発達障害の子どもが楽しくサッカー観戦 川崎フロンターレが特別席を用意 保護者も安心「ここなら理解がある」
渡部穣 (2022年8月12日付 東京新聞朝刊)
発達障害があって外出が困難な子どもたちに観戦を楽しんでもらおうと、サッカーJ1の川崎フロンターレは10日夜、川崎市中原区の等々力陸上競技場で行われたホームゲームに特別観覧席を用意したイベントを実施した。川崎市内在住で自閉症など発達障害のある小学生以下の子どもたちとその保護者ら15組41人が参加し、ゲームの雰囲気を楽しんだ。
ピッチ登場の選手に「近くですごい」
イベントは「えがお共創プロジェクト」。2019年に始まった企画だが、昨年と一昨年は新型コロナウイルスの感染拡大を考慮し、アウェーゲームをテレビ映像で楽しむPV観戦にとどめ、生観戦は3年ぶりとなった。

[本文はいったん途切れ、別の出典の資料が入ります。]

(** The guarded block never lets an exception out. *)
Lemma save_guarded_run (w : world) (filename : pystr) (file_path : path)
  (s : state) :
  try_except (save_guarded w filename file_path)
    (fun e => show (ErrorSaving e) ;; ret false) s
  = let flat_entry := flatten_nested_dict (record s) [] sep_default in
    match select (DataFrame flat_entry) (column_order (keys flat_entry)) with
    | Raise e => (Ok false, with_screen s (ErrorSaving e))
    | Ok df =>
        match to_excel_raises w with
        | Some e => (Ok false, with_screen s (ErrorSaving e))
        | None =>
            match open_raises w with
            | Some e =>
                (Ok false,
                 with_screen (with_file s file_path (sheet_of df))
                   (ErrorSaving e))
            | None =>
                (Ok true,
                 with_screen (with_file s file_path (sheet_of df))
                   (Saved filename (sheet_of df)))
            end
        end
    end.
Proof.
  unfold try_except, save_guarded, bind, get_record, lift, to_excel,
    read_file, show, ret, raise, with_screen, with_file.
  cbv zeta.
  destruct (select _ _) as [df|e]; [|reflexivity].
  destruct (to_excel_raises w) as [e|]; [reflexivity|].
  destruct (open_raises w) as [e|]; [reflexivity|].
  cbn [disk find_file]. rewrite path_eqb_refl. reflexivity.
Qed.

Lemma save_survey_data_run (w : world) (s : state) :
  save_survey_data w s
  = match makedirs_raises w with
    | Some e => (Raise e, s)
    | None =>
        let s1 := stamped w s in
        match
          call_sanitize_filename
            (dict_get (record s1) (py "ashram_name")
               (VStr (py "Unknown_Ashram")))
        with
        | Raise e => (Raise e, s1)
        | Ok safe_ashram_name =>
            let filename := artifact_name w safe_ashram_name in
            try_except
              (save_guarded w filename (SURVEY_RESULTS_DIR, filename))
              (fun e => show (ErrorSaving e) ;; ret false) s1
        end
    end.
Proof.
  unfold save_survey_data, makedirs.
  destruct (makedirs_raises w) as [e|]; [reflexivity|].
  unfold bind at 1. unfold ret at 1.
  unfold bind at 1. unfold get_record at 1.
  unfold bind at 1. unfold set_record at 1.
  unfold bind at 1. unfold get_record at 1.
  cbv zeta. cbn [record session disk screen].
  unfold bind at 1. unfold lift at 1. unfold stamped. cbn [record].
  destruct (call_sanitize_filename _) as [safe|e]; reflexivity.
Qed.

Lemma keys_dict_set (d : dict) (k k0 : pystr) (v : value) :
  In k0 (keys (dict_set d k v)) <-> k0 = k \/ In k0 (keys d).
Proof.
  induction d as [|[k' v'] tl IH]; simpl.
  - intuition.
  - destruct (pystr_eqb k' k) eqn:E; simpl.
    + apply pystr_eqb_eq in E. subst. intuition.
    + rewrite IH. intuition.
Qed.

Lemma keys_fold_dict_set (items acc : list (pystr * value)) (k : pystr) :
  In k (keys (fold_left (fun d kv => dict_set d (fst kv) (snd kv)) items acc))
  <-> In k (keys acc) \/ In k (map fst items).
Proof.
  revert acc; induction items as [|[k' v'] tl IH]; intro acc; simpl.
  - tauto.
  - rewrite IH, keys_dict_set. intuition.
Qed.

Lemma keys_dict_of_items (items : list (pystr * value)) (k : pystr) :
  In k (keys (dict_of_items items)) <-> In k (map fst items).
Proof.
  unfold dict_of_items. rewrite keys_fold_dict_set. simpl. tauto.
Qed.

Lemma lookup_fold_dict_set_absent (items acc : list (pystr * value))
  (k : pystr) :
  ~ In k (map fst items) ->
  lookup k (fold_left (fun d kv => dict_set d (fst kv) (snd kv)) items acc)
  = lookup k acc.
Proof.
  revert acc; induction items as [|[k' v'] tl IH]; intros acc H; simpl; auto.
  simpl in H. rewrite IH by tauto.
  apply lookup_dict_set_other. intuition.
Qed.

(** In [dict(items)] a key has the value of its last pair. *)
Lemma lookup_dict_of_items_last (l1 l2 : list (pystr * value)) (k : pystr)
  (v : value) :
  ~ In k (map fst l2) ->
  lookup k (dict_of_items (l1 ++ (k, v) :: l2)) = Some v.
Proof.
  intro H. unfold dict_of_items. rewrite fold_left_app. simpl.
  rewrite lookup_fold_dict_set_absent by exact H.
  apply lookup_dict_set_same.
Qed.

Lemma lookup_In (k : pystr) (v : value) (d : dict) :
  lookup k d = Some v -> In (k, v) d.
Proof.
  induction d as [|[k' v'] tl IH]; simpl; [discriminate|].
  destruct (pystr_eqb k' k) eqn:E.
  - apply pystr_eqb_eq in E. intro H. injection H as ->. subst. now left.
  - auto.
Qed.

(** A top-level scalar keeps its key in the flat mapping. *)
Lemma flatten_keeps_top_key (d : dict) (sep k : pystr) (v : value) :
  lookup k d = Some v ->
  match v with VDict _ => False | _ => True end ->
  In k (keys (flatten_nested_dict d [] sep)).
Proof.
  intros Hl Hv. apply lookup_In in Hl.
  rewrite flatten_nested_dict_eq. apply keys_dict_of_items.
  apply in_map_iff. exists (k, normalize v). split; auto.
  apply in_flat_map. exists (k, v). split; auto.
  destruct v; simpl; tauto.
Qed.

Lemma stamped_has_timestamp (w : world) (s : state) :
  In (py "timestamp")
    (keys (flatten_nested_dict (record (stamped w s)) [] sep_default)).
Proof.
  eapply flatten_keeps_top_key.
  - apply lookup_dict_set_same.
  - exact I.
Qed.

(** Once the record is stamped the selection of the columns cannot fail. *)
Lemma stamped_select (w : world) (s : state) :
  let flat_entry :=
    flatten_nested_dict (record (stamped w s)) [] sep_default in
  exists cells,
    select (DataFrame flat_entry) (column_order (keys flat_entry))
    = Ok {| columns := column_order (keys flat_entry); row := cells |}
    /\ Forall2 (fun l c => lookup l flat_entry = Some c)
         (column_order (keys flat_entry)) cells.
Proof.
  intro flat_entry. apply select_DataFrame.
  intro l. apply column_order_incl. apply stamped_has_timestamp.
Qed.

Lemma save_survey_data_record (w : world) (s : state) :
  record (snd (save_survey_data w s))
  = match makedirs_raises w with
    | Some _ => record s
    | None => record (stamped w s)
    end.
Proof.
  rewrite save_survey_data_run.
  destruct (makedirs_raises w); [reflexivity|]. cbv zeta.
  destruct (call_sanitize_filename _); [|reflexivity].
  rewrite save_guarded_run. cbv zeta.
  destruct (select _ _); [|reflexivity].
  destruct (to_excel_raises w); [reflexivity|].
  destruct (open_raises w); reflexivity.
Qed.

人混みを避けるため、普段はVIP専用の競技場6階のテラスシートを破格の値段で開放。試合開始前には希望する家族をグラウンドレベルに招き、ピッチに登場する選手を間近で出迎えた。子どもたちからは「こんなに近くですごい」と喜びの声が上がった。
障害に理解と配慮がある家族同士なら
試合は2-2と引き分けたが、小学6年の野村風磨さん(11)は「楽しい。ゴールが決まって、サッカー選手ってすごいと思った」と笑顔。一緒に参加した父の知之さん(47)も「発達障害に理解と配慮がある家族同士だと、落ち着いて観戦できる」と喜んでいた。
自閉症があって新しいところに出かけるのが困難という珠樹さん(6つ)と参加した小尾晴香さん(39)も「子どもが声を上げたりウロウロしたとしても、ここなら理解があるから安心」と話した。
フロンターレ・プロモーション担当の田代楽さんは「誰もがサッカーを見られる環境をつくることが目的。これからもできるだけ多くの人たちと一緒に楽しめるようにしていきたい」と話していた。